» WORK ORDER
Each line that has the string "extraction" must be copied from the records below.

DATA FOR THIS EXERCISE below:

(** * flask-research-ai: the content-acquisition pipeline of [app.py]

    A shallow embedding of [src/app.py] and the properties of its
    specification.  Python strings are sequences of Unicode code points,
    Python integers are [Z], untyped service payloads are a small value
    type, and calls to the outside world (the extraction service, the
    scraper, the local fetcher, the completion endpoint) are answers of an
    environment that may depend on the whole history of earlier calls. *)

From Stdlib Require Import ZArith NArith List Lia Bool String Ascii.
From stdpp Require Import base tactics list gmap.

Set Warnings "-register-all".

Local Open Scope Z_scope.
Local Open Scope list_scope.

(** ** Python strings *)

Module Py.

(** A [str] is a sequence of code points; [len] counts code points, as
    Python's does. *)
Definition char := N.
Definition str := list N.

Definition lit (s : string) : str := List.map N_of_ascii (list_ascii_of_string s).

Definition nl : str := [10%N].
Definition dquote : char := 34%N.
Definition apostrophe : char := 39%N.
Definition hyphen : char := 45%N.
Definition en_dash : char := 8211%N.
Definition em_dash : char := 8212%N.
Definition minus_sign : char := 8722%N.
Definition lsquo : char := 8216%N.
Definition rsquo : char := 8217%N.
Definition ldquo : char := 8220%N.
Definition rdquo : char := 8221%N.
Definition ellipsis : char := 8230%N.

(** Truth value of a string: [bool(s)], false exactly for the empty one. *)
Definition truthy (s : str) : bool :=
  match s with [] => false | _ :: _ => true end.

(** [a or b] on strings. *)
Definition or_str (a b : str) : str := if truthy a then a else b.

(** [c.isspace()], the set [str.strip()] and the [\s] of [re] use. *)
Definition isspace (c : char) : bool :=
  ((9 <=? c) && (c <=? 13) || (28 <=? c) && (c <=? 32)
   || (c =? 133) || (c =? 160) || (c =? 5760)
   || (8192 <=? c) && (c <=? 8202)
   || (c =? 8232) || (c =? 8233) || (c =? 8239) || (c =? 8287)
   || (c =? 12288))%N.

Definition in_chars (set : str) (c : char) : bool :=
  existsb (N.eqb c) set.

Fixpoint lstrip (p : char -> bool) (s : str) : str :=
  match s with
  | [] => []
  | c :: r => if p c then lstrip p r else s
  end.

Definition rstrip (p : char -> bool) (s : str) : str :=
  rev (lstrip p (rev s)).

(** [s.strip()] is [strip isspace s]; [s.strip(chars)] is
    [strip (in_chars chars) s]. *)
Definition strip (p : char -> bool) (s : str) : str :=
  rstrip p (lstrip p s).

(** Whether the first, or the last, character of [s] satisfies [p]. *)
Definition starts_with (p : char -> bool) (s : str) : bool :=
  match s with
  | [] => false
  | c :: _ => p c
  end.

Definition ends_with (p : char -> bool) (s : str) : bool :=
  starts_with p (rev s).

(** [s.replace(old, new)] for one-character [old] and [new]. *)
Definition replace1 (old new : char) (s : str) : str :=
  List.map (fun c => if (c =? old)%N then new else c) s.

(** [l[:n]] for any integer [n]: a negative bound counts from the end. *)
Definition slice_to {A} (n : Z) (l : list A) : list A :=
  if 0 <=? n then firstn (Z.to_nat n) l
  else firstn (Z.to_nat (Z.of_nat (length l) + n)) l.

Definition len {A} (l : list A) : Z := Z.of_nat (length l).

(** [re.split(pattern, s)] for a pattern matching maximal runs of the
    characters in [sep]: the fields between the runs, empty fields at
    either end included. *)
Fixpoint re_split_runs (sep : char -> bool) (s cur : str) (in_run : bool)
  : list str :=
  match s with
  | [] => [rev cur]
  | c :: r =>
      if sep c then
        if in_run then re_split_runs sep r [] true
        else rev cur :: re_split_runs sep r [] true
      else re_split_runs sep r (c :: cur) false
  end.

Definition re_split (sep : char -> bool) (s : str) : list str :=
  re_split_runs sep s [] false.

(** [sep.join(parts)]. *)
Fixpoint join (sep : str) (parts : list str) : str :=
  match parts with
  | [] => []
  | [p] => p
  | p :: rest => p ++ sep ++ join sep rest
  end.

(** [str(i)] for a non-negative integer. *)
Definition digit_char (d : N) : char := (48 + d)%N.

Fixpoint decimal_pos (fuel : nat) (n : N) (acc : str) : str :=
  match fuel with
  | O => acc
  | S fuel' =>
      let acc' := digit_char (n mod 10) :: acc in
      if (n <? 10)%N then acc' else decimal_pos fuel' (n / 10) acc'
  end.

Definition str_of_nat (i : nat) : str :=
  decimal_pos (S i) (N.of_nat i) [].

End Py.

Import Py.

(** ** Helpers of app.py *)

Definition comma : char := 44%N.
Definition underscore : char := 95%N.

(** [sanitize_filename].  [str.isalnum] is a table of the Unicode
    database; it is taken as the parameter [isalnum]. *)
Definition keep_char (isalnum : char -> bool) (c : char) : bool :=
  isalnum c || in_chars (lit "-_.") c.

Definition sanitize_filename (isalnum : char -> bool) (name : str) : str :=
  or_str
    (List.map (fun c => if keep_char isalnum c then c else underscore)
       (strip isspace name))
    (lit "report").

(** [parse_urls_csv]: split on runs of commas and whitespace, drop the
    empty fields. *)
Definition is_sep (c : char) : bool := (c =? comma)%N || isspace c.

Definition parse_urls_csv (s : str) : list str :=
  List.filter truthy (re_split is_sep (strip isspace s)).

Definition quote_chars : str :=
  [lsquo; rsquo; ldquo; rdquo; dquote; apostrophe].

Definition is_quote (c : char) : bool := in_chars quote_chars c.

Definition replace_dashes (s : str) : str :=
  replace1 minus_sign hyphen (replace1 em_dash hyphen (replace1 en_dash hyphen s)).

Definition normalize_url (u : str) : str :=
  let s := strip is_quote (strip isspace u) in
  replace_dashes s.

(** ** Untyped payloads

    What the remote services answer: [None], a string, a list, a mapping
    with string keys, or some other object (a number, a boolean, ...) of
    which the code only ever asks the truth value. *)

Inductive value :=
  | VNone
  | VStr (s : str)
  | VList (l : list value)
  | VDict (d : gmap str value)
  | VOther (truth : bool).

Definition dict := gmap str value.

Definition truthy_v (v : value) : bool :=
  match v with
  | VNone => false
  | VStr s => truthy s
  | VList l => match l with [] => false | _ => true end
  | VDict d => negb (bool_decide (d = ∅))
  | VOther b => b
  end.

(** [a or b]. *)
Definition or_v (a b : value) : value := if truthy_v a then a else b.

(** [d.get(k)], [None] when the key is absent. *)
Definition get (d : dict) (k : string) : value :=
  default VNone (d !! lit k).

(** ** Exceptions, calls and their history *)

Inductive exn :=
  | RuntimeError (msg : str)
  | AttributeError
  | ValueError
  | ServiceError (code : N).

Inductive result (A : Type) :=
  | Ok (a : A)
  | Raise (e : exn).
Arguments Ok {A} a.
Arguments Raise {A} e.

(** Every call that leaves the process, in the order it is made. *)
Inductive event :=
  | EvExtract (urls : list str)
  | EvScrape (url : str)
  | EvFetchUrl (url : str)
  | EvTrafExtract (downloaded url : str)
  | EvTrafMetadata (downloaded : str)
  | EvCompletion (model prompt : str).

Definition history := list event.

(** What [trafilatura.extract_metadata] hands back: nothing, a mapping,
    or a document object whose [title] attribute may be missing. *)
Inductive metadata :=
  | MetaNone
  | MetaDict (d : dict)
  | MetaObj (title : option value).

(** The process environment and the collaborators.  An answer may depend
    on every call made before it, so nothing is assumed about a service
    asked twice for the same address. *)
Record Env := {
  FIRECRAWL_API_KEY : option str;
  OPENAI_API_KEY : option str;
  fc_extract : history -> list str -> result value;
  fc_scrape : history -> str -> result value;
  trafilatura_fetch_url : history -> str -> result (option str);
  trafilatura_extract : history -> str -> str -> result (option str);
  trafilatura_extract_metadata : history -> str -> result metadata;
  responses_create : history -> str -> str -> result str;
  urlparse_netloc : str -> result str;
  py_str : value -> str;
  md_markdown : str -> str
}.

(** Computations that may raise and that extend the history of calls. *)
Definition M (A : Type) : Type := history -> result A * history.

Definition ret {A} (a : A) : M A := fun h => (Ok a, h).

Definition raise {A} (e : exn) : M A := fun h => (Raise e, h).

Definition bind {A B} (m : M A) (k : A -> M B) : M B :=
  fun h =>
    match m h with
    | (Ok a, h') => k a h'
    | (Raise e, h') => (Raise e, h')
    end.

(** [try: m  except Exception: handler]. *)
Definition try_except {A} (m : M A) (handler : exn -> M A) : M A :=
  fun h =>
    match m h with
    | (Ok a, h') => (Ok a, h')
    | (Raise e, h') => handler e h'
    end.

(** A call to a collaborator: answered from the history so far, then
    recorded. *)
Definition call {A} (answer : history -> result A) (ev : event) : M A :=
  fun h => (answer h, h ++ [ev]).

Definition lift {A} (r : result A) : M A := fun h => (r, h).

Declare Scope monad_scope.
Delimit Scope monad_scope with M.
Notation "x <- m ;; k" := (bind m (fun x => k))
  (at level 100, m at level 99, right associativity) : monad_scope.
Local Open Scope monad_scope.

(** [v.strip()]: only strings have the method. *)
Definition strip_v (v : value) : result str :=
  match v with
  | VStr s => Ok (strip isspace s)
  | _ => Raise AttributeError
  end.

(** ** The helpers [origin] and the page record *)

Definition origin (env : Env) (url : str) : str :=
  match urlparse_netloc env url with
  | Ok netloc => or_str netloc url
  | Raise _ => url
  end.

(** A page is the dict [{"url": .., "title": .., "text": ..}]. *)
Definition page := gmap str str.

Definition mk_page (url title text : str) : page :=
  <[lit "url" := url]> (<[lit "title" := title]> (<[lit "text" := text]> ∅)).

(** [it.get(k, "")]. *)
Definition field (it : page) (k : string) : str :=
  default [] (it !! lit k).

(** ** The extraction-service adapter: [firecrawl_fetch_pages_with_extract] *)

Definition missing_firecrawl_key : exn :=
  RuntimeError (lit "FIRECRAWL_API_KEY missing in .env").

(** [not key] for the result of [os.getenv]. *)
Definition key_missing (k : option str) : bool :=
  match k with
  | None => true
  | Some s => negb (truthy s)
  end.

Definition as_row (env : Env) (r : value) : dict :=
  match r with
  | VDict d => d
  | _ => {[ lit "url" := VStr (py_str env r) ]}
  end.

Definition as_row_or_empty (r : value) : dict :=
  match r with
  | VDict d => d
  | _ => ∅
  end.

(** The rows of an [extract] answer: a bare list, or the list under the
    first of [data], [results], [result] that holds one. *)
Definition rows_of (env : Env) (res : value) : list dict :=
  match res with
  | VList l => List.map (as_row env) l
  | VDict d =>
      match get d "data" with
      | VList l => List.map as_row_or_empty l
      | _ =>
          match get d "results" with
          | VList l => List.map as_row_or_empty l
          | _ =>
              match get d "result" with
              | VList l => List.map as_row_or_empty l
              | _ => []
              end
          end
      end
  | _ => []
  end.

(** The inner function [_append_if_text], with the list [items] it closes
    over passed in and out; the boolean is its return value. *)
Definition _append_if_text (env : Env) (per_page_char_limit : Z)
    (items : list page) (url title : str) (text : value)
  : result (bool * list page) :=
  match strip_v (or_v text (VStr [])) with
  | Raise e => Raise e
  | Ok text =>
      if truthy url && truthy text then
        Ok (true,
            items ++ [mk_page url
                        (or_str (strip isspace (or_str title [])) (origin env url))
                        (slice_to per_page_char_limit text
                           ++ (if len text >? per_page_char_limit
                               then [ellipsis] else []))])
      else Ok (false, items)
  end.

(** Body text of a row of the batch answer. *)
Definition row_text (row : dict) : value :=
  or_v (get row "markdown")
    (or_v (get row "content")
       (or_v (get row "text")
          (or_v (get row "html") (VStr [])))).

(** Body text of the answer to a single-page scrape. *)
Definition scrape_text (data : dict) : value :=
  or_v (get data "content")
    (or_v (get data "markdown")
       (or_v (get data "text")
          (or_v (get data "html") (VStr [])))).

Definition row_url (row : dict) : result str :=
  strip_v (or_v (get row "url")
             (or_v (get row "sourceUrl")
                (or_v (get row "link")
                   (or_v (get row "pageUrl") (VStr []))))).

End of DATA FOR THIS EXERCISE.

» TASK SOLUTION
    type, and calls to the outside world (the extraction service, the
(** ** The extraction-service adapter: [firecrawl_fetch_pages_with_extract] *)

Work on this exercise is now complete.